I don't want to give the idea that I disliked the movie, because I did find it entertaining and well-made, but all in all I'd say that I prefer Lumet's last film, the Brechtian courtroom drama Find Me Guilty, as a richer and weirder cinematic journey.

Wednesday, December 12, 2007

Margot at the Wedding (2007)

Back in 2005, Stephen King named The Squid and the Whale his favorite movie of the year and in the process called Jeff Daniels' character "an ego-driven monster who demonizes and nearly breaks his children's hearts and minds." So now Noah Baumbach gives us Nicole Kidman as the bride of the monster in his funny, abrasive new movie.

Like all great screen monsters, the brilliant thing about Kidman's Margot is that she doesn't think she's a bad person; travelling to her estranged sister's wedding to a cuddly slacker, she does what she does out of a misguided combination of well-meaning affection, obliviousness, and well-educated condescension. It's an excellent performance and a good reminder of why Kidman is such a good actress after so many clunkers. Kidman has always been too much in her own head to be a Hollywood sweetheart, like Julia Roberts or Reese Witherspoon, but as her career proceeds she might still be a colder Vanessa Redgrave.
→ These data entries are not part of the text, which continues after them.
(** * InvoiceManager: a shallow embedding of the invoice ledger contract

    The contract [InvoiceManager] (Solidity ^0.8.17) keeps invoices,
    accepts partial payments and overpayments, lets the issuer withdraw
    the collected funds or cancel, and refunds through a pull ledger
    ([pendingReturns]).

    - [uint256] and [address] values are integers ([Z]); Solidity 0.8
      arithmetic is checked, so [+] and [-] revert with a panic outside
      [0 .. 2^256-1] ([checked_add], [checked_sub]).
    - A [mapping] is a finite map read with a zero default.
    - A function body is a computation in the monad [M]: it threads the
      contract state and stops at the first failing [require], panic or
      failed transfer, keeping the state reached so far. [exec] is the
      message call: it credits [msg.value], runs the body and, when the
      body fails, discards every change (the revert).
    - The recipient of [Address.sendValue] is outside the contract and
      receives control together with the ether. Its code may refuse the
      ether, or accept it after calling the contract back: [createInvoice],
      [cancelInvoice], [receive] and the two functions inherited from
      [Ownable] carry no [nonReentrant] and run inside the transfer
      ([Callback], [callbacks]).
    - Ether that reaches the contract without a call (it is named by a
      self-destruct or by a block reward) changes the state as a call of
      [receive] does, and is not told apart from one.
    - [payInvoice], [withdraw] and [withdrawPending] are [nonReentrant].
      The status word of [ReentrancyGuard] is clear whenever a call of a
      transaction starts and is set while a recipient holds control, so a
      call back into one of these three reverts and changes nothing; the
      status word is not part of the state, and such calls back are not
      listed among the things a recipient does. *)

From stdpp Require Import gmap strings list fin_maps.
From Stdlib Require Import ZArith Lia.

Local Open Scope string_scope.
Local Open Scope Z_scope.

(** ** Data model *)

Abbreviation address := Z.

Definition MAX_UINT256 : Z := 2 ^ 256 - 1.
Definition MAX_ADDRESS : Z := 2 ^ 160 - 1.

Record Invoice := mkInvoice {
  id : Z;
  issuer : address;
  payer : address;
  amount : Z;
  paidAmount : Z;
  dueDate : Z;
  cancelled : bool
}.

(** The value a mapping returns for a key never written. *)
Definition zero_invoice : Invoice := mkInvoice 0 0 0 0 0 0 false.

Inductive Event :=
| OwnershipTransferred (previousOwner newOwner : address)
| InvoiceCreated (id : Z) (issuer payer : address) (amount : Z)
| InvoicePaid (id : Z) (payer : address) (amount paidAmount : Z)
| InvoiceCancelled (id : Z)
| InvoiceWithdrawn (id : Z) (issuer : address) (amount : Z)
| PendingReturnWithdrawn (user : address) (amount : Z).

(** Contract storage ([owner] is the [_owner] of [Ownable]), the ether
    the contract holds ([balance]) and the events emitted so far
    ([events], most recent first). *)
Record State := mkState {
  owner : address;
  nextInvoiceId : Z;
  invoices : gmap Z Invoice;
  invoiceMetadata : gmap Z string;
  pendingReturns : gmap Z Z;
  invoicesOfIssuer : gmap Z (list Z);
  invoicesOfPayer : gmap Z (list Z);
  balance : Z;
  events : list Event
}.

(** The contract as [constructor(_owner)] leaves it: [Ownable]'s
    constructor has recorded the owner and logged it; the ledger is
    empty. *)
Definition init (_owner : address) : State :=
  mkState _owner 0 ∅ ∅ ∅ ∅ ∅ 0 [OwnershipTransferred 0 _owner].

(** *** Storage reads: [invoices[i]], [pendingReturns[a]], ... *)

Definition invoices_at (s : State) (i : Z) : Invoice :=
  default zero_invoice (invoices s !! i).
Definition invoiceMetadata_at (s : State) (i : Z) : string :=
  default "" (invoiceMetadata s !! i).
Definition pendingReturns_at (s : State) (a : address) : Z :=
  default 0 (pendingReturns s !! a).
Definition invoicesOfIssuer_at (s : State) (a : address) : list Z :=
  default [] (invoicesOfIssuer s !! a).
Definition invoicesOfPayer_at (s : State) (a : address) : list Z :=
  default [] (invoicesOfPayer s !! a).
(** * MCP tools server: session handshake, request dispatch and SSE framing

    A shallow embedding of [mcp_server/server.py] and
    [mcp_server/services/mcp_server.py].  Python values are modelled as
    follows.

    - A [str] is a [string]; every character of an HTTP header value is one
      [ascii] (the framework decodes header bytes as latin-1, code points
      0..255).  [bytes] are [list byte].
    - A JSON value (the [Any] of the request parameters, the [dict] literals of
      the results) is the inductive [json]; a [dict] is an association list in
      insertion order with unique keys.
    - [self.sessions] is a [gmap string MCPSession]; the session objects are
      only reached through that dict, so a mutation of a session is an update
      of the map.
    - The user service behind the tools is an abstract state [US] that every
      [execute] threads; an exception is a value of [pyexn].
    - [uuid.uuid4()] and the event loop's clock are inputs of each request
      ([Env]). *)

From Stdlib Require Import ZArith NArith Ascii String List Bool Lia.
From Stdlib Require Import Strings.Byte DecimalString Sorted.
From stdpp Require Import base option gmap strings.
Import ListNotations.

Set Warnings "-register-all".

(* stdpp keeps [simpl] from unfolding string append; the proofs below compute
   with it. *)
#[local] Arguments String.append !_ _ / : simpl nomatch.

Local Open Scope string_scope.
Local Open Scope Z_scope.

(** ** Python strings *)

Module PyStr.

(** The line feed; Rocq's string literals have no escapes. *)
Definition LF : string := String (ascii_of_nat 10) EmptyString.

(** Truth value of a [str]: the empty string is false. *)
Definition truthy (s : string) : bool :=
  match s with
  | EmptyString => false
  | String _ _ => true
  end.

(** [str.isspace] for one character below 256: TAB..CR, FS..US, space,
    NEL and the no-break space. *)
Definition isspace (c : ascii) : bool :=
  let n := N_of_ascii c in
  ((9 <=? n) && (n <=? 13) || (28 <=? n) && (n <=? 32)
   || (n =? 133) || (n =? 160))%N.

(** [str.lower] for one character below 256: A..Z and the accented capitals
    0xC0..0xDE (but the multiplication sign 0xD7) move up by 32. *)
Definition lower_char (c : ascii) : ascii :=
  let n := N_of_ascii c in
  if ((65 <=? n) && (n <=? 90)
      || (192 <=? n) && (n <=? 222) && negb (n =? 215))%N
  then ascii_of_N (n + 32) else c.

Fixpoint lower (s : string) : string :=
  match s with
  | EmptyString => EmptyString
  | String c r => String (lower_char c) (lower r)
  end.

Fixpoint lstrip (s : string) : string :=
  match s with
  | EmptyString => EmptyString
  | String c r => if isspace c then lstrip r else s
  end.

Fixpoint rstrip (s : string) : string :=
  match s with
  | EmptyString => EmptyString
  | String c r =>
      match rstrip r with
      | EmptyString => if isspace c then EmptyString else String c EmptyString
      | r' => String c r'
      end
  end.

(** [s.strip()] *)
Definition strip (s : string) : string := rstrip (lstrip s).

(** [s.split(sep)] for a one-character separator: never the empty list. *)
Fixpoint split (sep : ascii) (s : string) : list string :=
  match s with
  | EmptyString => [EmptyString]
  | String c r =>
      if Ascii.eqb c sep then EmptyString :: split sep r
      else match split sep r with
           | [] => [String c EmptyString]
           | h :: t => String c h :: t
           end
  end.

Fixpoint startswith (p s : string) : bool :=
  match p, s with
  | EmptyString, _ => true
  | String a p', String b s' => Ascii.eqb a b && startswith p' s'
  | String _ _, EmptyString => false
  end.

(** [needle in hay] *)
Fixpoint contains (needle hay : string) : bool :=
  startswith needle hay
  || match hay with
     | EmptyString => false
     | String _ r => contains needle r
     end.

(** [s.replace(c, empty)] for a one-character [c] and the empty string. *)
Fixpoint remove_char (c : ascii) (s : string) : string :=
  match s with
  | EmptyString => EmptyString
  | String a r =>
      if Ascii.eqb a c then remove_char c r else String a (remove_char c r)
  end.

(** [s.encode("utf-8")], the characters of [s] being the bytes. *)
Definition encode (s : string) : list byte := list_byte_of_string s.

End PyStr.

(** ** JSON values and dicts *)

Inductive json : Type :=
| JNull
| JBool (b : bool)
| JNum (z : Z)
| JStr (s : string)
| JArr (l : list json)
| JObj (l : list (string * json)).

Module PyDict.
Section Dict.
Context {V : Type}.

(** [d.get(k)]: [None] when the key is absent. *)
Fixpoint get (k : string) (d : list (string * V)) : option V :=
  match d with
  | [] => None
  | (k', v) :: r => if String.eqb k k' then Some v else get k r
  end.

(** [k in d] for a string key. *)
Definition mem (k : string) (d : list (string * V)) : bool :=
  match get k d with Some _ => true | None => false end.

(** [d[k] = v]: an existing key keeps its position, a new key goes last. *)
Fixpoint set (k : string) (v : V) (d : list (string * V)) : list (string * V) :=
  match d with
  | [] => [(k, v)]
  | (k', v') :: r =>
      if String.eqb k k' then (k, v) :: r else (k', v') :: set k v r
  end.

(** [d.values()] *)
Definition values (d : list (string * V)) : list V := map snd d.
End Dict.
End PyDict.

(** Truth value of a JSON value ([not x] is its negation). *)
Definition truthy (j : json) : bool :=
  match j with
  | JNull => false
  | JBool b => b
  | JNum z => negb (z =? 0)
  | JStr s => PyStr.truthy s
  | JArr l => match l with [] => false | _ => true end
  | JObj l => match l with [] => false | _ => true end
  end.

(** [params.get(k)] as a JSON value: an absent key gives [None]. *)
Definition get_json (k : string) (d : list (string * json)) : json :=
  match PyDict.get k d with Some v => v | None => JNull end.

(** [params.get(k, default)] *)
Definition get_default (k : string) (default : json) (d : list (string * json)) : json :=
  match PyDict.get k d with Some v => v | None => default end.

(** ** The Accept header *)

(** [_validate_accept_header] of server.py. *)
Definition _validate_accept_header (accept_header : option string) : bool :=
  match accept_header with
  | None => false
  | Some h =>
      if negb (PyStr.truthy h) then false
      else
        let accept_types :=
          map (fun t => PyStr.lower (PyStr.strip t)) (PyStr.split "," h) in
        let has_json := existsb (PyStr.contains "application/json") accept_types in
        let has_sse := existsb (PyStr.contains "text/event-stream") accept_types in
        has_json && has_sse
  end.

(** ** Requests, responses, exceptions *)

(** Modelled from the spec: models/request.py is not among the sources.  A
    JSON-RPC request has an [id] (echoed, opaque; [JNull] when the client sent
    none), a [method] and an optional key-value map [params]. *)
Record MCPRequest : Type := mkRequest {
  req_id : json;
  method : string;
  params : option (list (string * json))
}.

(** Modelled from the spec: models/response.py is not among the sources.  An
    error carries an integer [code] and a [message]. *)
Record ErrorResponse : Type := mkError {
  code : Z;
  message : string
}.

(** Modelled from the spec: models/response.py is not among the sources.  A
    JSON-RPC response has an [id], a [result] and an [error]; a field that is
    not passed to the constructor is [None]. *)
Record MCPResponse : Type := mkResponse {
  resp_id : json;
  result : option json;
  error : option ErrorResponse
}.

(** The exceptions that the modelled code can let escape. *)
Inductive pyexn : Type :=
| TypeError (msg : string)
| KeyError (key : string).

(** What awaiting [tool.execute(arguments)] gives: the returned text, or an
    exception of class [Exception] (what [except Exception] catches) whose
    [str()] is [msg]. *)
Inductive executed : Type :=
| Returns (text : string)
| Raises (msg : string).

(** ** Session ids *)

Module Uuid.
Local Open Scope N_scope.

Definition hex_digit (n : N) : ascii :=
  match n with
  | 0 => "0" | 1 => "1" | 2 => "2" | 3 => "3" | 4 => "4" | 5 => "5"
  | 6 => "6" | 7 => "7" | 8 => "8" | 9 => "9" | 10 => "a" | 11 => "b"
  | 12 => "c" | 13 => "d" | 14 => "e" | _ => "f"
  end%char.

(** The [i]-th hexadecimal digit of [u], counted from the least significant. *)
Definition nibble (u : N) (i : nat) : ascii :=
  hex_digit (N.land (N.shiftr u (4 * N.of_nat i)) 15).

(** The digits [hi-1 .. lo] of [u], most significant first. *)
Fixpoint digits (u : N) (lo : nat) (count : nat) : string :=
  match count with
  | O => EmptyString
  | S k => String (nibble u (lo + k)) (digits u lo k)
  end.

(** ['%032x' % u] for a 128-bit [u]: the 32 digits of [u] modulo 2^128. *)
Definition hex32 (u : N) : string := digits u 0 32.

(** [str(u)] for a UUID whose integer is [u]: the 32 digits in groups of
    8, 4, 4, 4 and 12, joined by hyphens. *)
Definition str (u : N) : string :=
  digits u 24 8 +:+ "-" +:+ digits u 20 4 +:+ "-" +:+ digits u 16 4
  +:+ "-" +:+ digits u 12 4 +:+ "-" +:+ digits u 0 12.

Definition is_hex (c : ascii) : bool :=
  let n := N_of_ascii c in
  (48 <=? n) && (n <=? 57) || (97 <=? n) && (n <=? 102).

(** The value of a hexadecimal digit. *)
Definition hex_value (c : ascii) : N :=
  let n := N_of_ascii c in
  if (48 <=? n) && (n <=? 57) then n - 48 else n - 87.
End Uuid.

(** What one request draws from outside: the integer of the UUID that
    [uuid.uuid4()] returns and the reading of the event loop's clock. *)
Record Env : Type := mkEnv {
  uuid4 : N;
  loop_time : Z
}.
Watching Margot at the Wedding is like watching a slow-motion car wreck, with Margot at the wheel (a metaphor that gets literalized towards the end of the movie) Of course, everyone that Margot comes in contact with is teetering on the verge of neurotic collapse to begin with, needing only a brief comment or two to topple. Watching a group of flawed upper-middle-class people bicker and destroy each others' lives might sound like worse torture porn than the Saw movies, but it works because of the strong performances (especially Kidman, Leigh, and Zane Pais as Kidman's son), but more importantly because Baumbach infuses the demolition derby with the kind of wry humor that you can only get from having been in these situations, realizing how awful and absurd it all is to begin with, the knowledge that ties that bind one to their family can just as easily be anchor chains dragging a person down. There's bitter truth in this movie, leavened by the comedy of experience. I liked it a lot.

Sunday, December 09, 2007

Southland Tales (2007)

First things first: this movie is a colossal mess, no doubt about it. Performances are uneven, storylines are muddled, and even while paying firm attention, it feels like you've nodded off and missed a reel's worth of exposition and character development. I think it's fair to say that Richard Kelly came down with a big case of beliving-his-own-hypeitis, which has afflicted such filmmakers as the Wachowskis and Shyamalan in recent years.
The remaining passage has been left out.